Optimal Adaptive Market Making: A Theoretical Framework for High-Yield Liquidity Provision in Perpetual Futures Markets

最优自适应做市:永续合约市场高收益流动性供给的理论框架

Abstract: We develop a rigorous theoretical framework for optimal market making in perpetual futures markets with zero maker fees. We model the market maker’s problem as a stochastic optimal control problem on a filtered probability space, where the controls are adaptive bid-ask spreads and inventory hedging decisions across two exchanges.

摘要: 我们为零挂单费(zero maker fees)永续合约市场中的最优做市行为开发了一个严谨的理论框架。

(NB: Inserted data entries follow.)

(** * figma-console-mcp-cli: the reconciliation engine and the bridge verifier

    A shallow embedding of
    - [src/utils/config.ts]     (read / write / merge of a client's JSON config),
    - [src/steps/clientDetect.ts], [src/steps/doctor.ts]
                                (scan, update, remove and add over a batch),
    - [src/steps/healthCheck.ts] (the bridge wait: port scan, three-way race,
                                WebSocket accept token; the health check),
    - [src/steps/auth.ts], [src/steps/configure.ts],
      [src/steps/systemCheck.ts], [src/utils/process.ts]
                                (the token prompt, the wizard's selection and
                                configuration steps, the system check, the
                                command runner and its retry loop),
    followed by the properties the specification states about them and by
    further properties of the code.

    JavaScript values are modelled at run time: a TypeScript cast
    ([as Record<string, unknown>], [as string[]]) checks nothing, so a value
    read from a config file is an arbitrary JSON value wherever the program
    obtained it through such a cast. *)

From Stdlib Require Import ZArith String Ascii List Bool Lia DecimalString DecimalNat
  Sorted.
From stdpp Require Import base gmap strings list.

Open Scope string_scope.
Open Scope list_scope.

(** ** JavaScript values that JSON can carry *)

Module JS.

(** A value produced by [JSON.parse].  An object is the list of its own
    properties in enumeration order; [JSON.parse] never yields two properties
    with one key.  Numbers are only ever tested for being zero by the program,
    so an integer stands for the number.  A character stands for the UTF-16
    code unit of the same value. *)
#[warnings="-register-all"]
Inductive json : Type :=
| JNull
| JBool (b : bool)
| JNum (z : Z)
| JStr (s : string)
| JArr (items : list json)
| JObj (props : list (string * json)).

(** [None] is [undefined]. *)
Abbreviation value := (option json).

(** Evaluation of code that can throw: the exception is represented by the
    text the program's handlers print for it ([err.message]). *)
Inductive outcome (A : Type) : Type :=
| Ok (a : A)
| Thrown (message : string).
Arguments Ok {A} a.
Arguments Thrown {A} message.

Definition is_ok {A} (r : outcome A) : bool :=
  match r with Ok _ => true | Thrown _ => false end.

(** [ToBoolean]. *)
Definition truthy (v : value) : bool :=
  match v with
  | None | Some JNull => false
  | Some (JBool b) => b
  | Some (JNum z) => negb (Z.eqb z 0)
  | Some (JStr s) => negb (String.eqb s "")
  | Some (JArr _) | Some (JObj _) => true
  end.

(** [v === undefined || v === null]. *)
Definition nullish (v : value) : bool :=
  match v with None | Some JNull => true | Some _ => false end.

(** The property key of an array index, and back: only the canonical decimal
    spelling of a number is an index. *)
Definition key_of_index (i : nat) : string :=
  NilEmpty.string_of_uint (Nat.to_uint i).

Definition index_of_key (k : string) : option nat :=
  match NilEmpty.uint_of_string k with
  | Some d =>
      let i := Nat.of_uint d in
      if String.eqb (key_of_index i) k then Some i else None
  | None => None
  end.

Fixpoint string_nth (s : string) (i : nat) : option ascii :=
  match s, i with
  | EmptyString, _ => None
  | String c _, O => Some c
  | String _ s', S i' => string_nth s' i'
  end.

(** Own properties of an object. *)
Fixpoint obj_get (k : string) (o : list (string * json)) : value :=
  match o with
  | [] => None
  | (k', v) :: o' => if String.eqb k' k then Some v else obj_get k o'
  end.

(** [o[k] = v] and the [k: v] of an object literal: an existing property keeps
    its place, a new one goes last.  (Keys that spell an array index would be
    ordered first; the program only ever sets ['mcpServers'] and
    ['figma-console'].) *)
Fixpoint obj_set (k : string) (v : json) (o : list (string * json))
  : list (string * json) :=
  match o with
  | [] => [(k, v)]
  | (k', v') :: o' =>
      if String.eqb k' k then (k, v) :: o' else (k', v') :: obj_set k v o'
  end.

(** [delete o[k]]. *)
Fixpoint obj_delete (k : string) (o : list (string * json))
  : list (string * json) :=
  match o with
  | [] => []
  | (k', v') :: o' =>
      if String.eqb k' k then obj_delete k o' else (k', v') :: obj_delete k o'
  end.

(** [v[k]] for [v] other than [null]: own properties only (none of the keys the
    program reads is found on a prototype). *)
Definition get (v : json) (k : string) : value :=
  match v with
  | JNull | JBool _ | JNum _ => None
  | JStr s =>
      if String.eqb k "length" then Some (JNum (Z.of_nat (String.length s)))
      else match index_of_key k with
           | Some i => (fun c => JStr (String c EmptyString)) <$> string_nth s i
           | None => None
           end
  | JArr items =>
      if String.eqb k "length" then Some (JNum (Z.of_nat (length items)))
      else match index_of_key k with
           | Some i => nth_error items i
           | None => None
           end
  | JObj o => obj_get k o
  end.

(** [v.k]: reading a property of [null] throws. *)
Definition member (v : json) (k : string) : outcome value :=
  match v with
  | JNull =>
      Thrown ("Cannot read properties of null (reading '" +:+ k +:+ "')")
  | _ => Ok (get v k)
  end.

(** [v?.k] and [v?.[k]]. *)
Definition opt_member (v : value) (k : string) : value :=
  match v with
  | None | Some JNull => None
  | Some v' => get v' k
  end.

Fixpoint chars_from (i : nat) (s : string) : list (string * json) :=
  match s with
  | EmptyString => []
  | String c s' =>
      (key_of_index i, JStr (String c EmptyString)) :: chars_from (S i) s'
  end.

Fixpoint items_from (i : nat) (l : list json) : list (string * json) :=
  match l with
  | [] => []
  | v :: l' => (key_of_index i, v) :: items_from (S i) l'
  end.

(** The own enumerable properties that [{...v}] copies. *)
Definition own_props (v : value) : list (string * json) :=
  match v with
  | Some (JObj o) => o
  | Some (JArr items) => items_from 0 items
  | Some (JStr s) => chars_from 0 s
  | Some JNull | Some (JBool _) | Some (JNum _) | None => []
  end.

Definition is_object (v : json) : bool :=
  match v with JObj _ => true | _ => false end.

End JS.

Export JS.

(** ** [src/utils/config.ts] *)

Module Config.

(** What [JSON.parse] makes of a file's text. *)
Inductive file : Type :=
| Unparsable
| Parsed (j : json).

(** The file system as the program sees it: the files that exist, and the
    paths at which [fs.mkdirSync] / [fs.writeFileSync] fail, with the message
    of the error they throw there. *)
Record FS : Type := {
  files : gmap string file;
  unwritable : gmap string string;
}.

Definition existsSync (fs : FS) (p : string) : bool :=
  bool_decide (is_Some (files fs !! p)).

(** [readJsonConfig]: whatever [readFileSync] or [JSON.parse] throws is caught. *)
Definition readJsonConfig (fs : FS) (filePath : string) : json :=
  match files fs !! filePath with
  | Some (Parsed j) => j
  | Some Unparsable | None => JObj []
  end.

我们将做市商的问题建模为过滤概率空间上的随机最优控制问题,其中控制变量为跨两个交易所的自适应买卖价差及库存对冲决策。

Our contributions include: (i) a PnL decomposition theorem separating revenue into spread income, adverse selection loss, inventory carrying cost, hedging friction, and funding rate exposure; (ii) the Hamilton-Jacobi-Bellman equation for the joint spread-inventory-hedging control problem under CARA utility with a verification theorem; (iii) High-APY Regime Theorems characterizing profitable regions via five dimensionless parameters, culminating in a Master APY Formula; (iv) analysis of zero-fee economics on decentralized perpetual exchanges with optimal entry-exit thresholds.

我们的贡献包括:(i) 一个盈亏(PnL)分解定理,将收益拆解为价差收入、逆向选择损失、库存持有成本、对冲摩擦及资金费率敞口;(ii) 在 CARA 效用函数下,针对联合价差-库存-对冲控制问题的 Hamilton-Jacobi-Bellman 方程及其验证定理;(iii) 通过五个无量纲参数刻画盈利区域的高年化收益率(High-APY)机制定理,并最终推导出主年化收益率公式;(iv) 对具有最优进出阈值的去中心化永续合约交易所的零手续费经济学分析。

(v) optimal cross-exchange hedging policies with funding rate dynamics and a hedge regime trichotomy; (vi) a robustness margin quantifying parameter uncertainty tolerance; (vii) exponential drawdown probability bounds and a universal APY-VaR identity; (viii) ergodic inventory distribution under optimal control with Bayesian adaptive estimation; (ix) Kelly-optimal leverage with ruin boundaries; and (x) multi-pair portfolio allocation with diversification saturation results.

(v) 结合资金费率动态和对冲机制三分法的跨交易所最优对冲策略;(vi) 量化参数不确定性容忍度的稳健性边界;(vii) 指数级回撤概率界限及通用的年化收益率-风险价值(APY-VaR)恒等式;(viii) 在贝叶斯自适应估计下的最优控制遍历库存分布;(ix) 带有破产边界的凯利最优杠杆;以及 (x) 具有多样化饱和结果的多币对投资组合分配。

Numerical analysis with twenty-three figures reveals phase transitions between profitable and unprofitable regimes. Our framework unifies and extends the Avellaneda-Stoikov, Gueant-Lehalle-Fernandez-Tapia, and Glosten-Milgrom paradigms for modern decentralized venue microstructure.

包含 23 张图表的数值分析揭示了盈利与非盈利机制之间的相变。我们的框架统一并扩展了 Avellaneda-Stoikov、Gueant-Lehalle-Fernandez-Tapia 以及 Glosten-Milgrom 等范式,适用于现代去中心化交易场所的微观结构。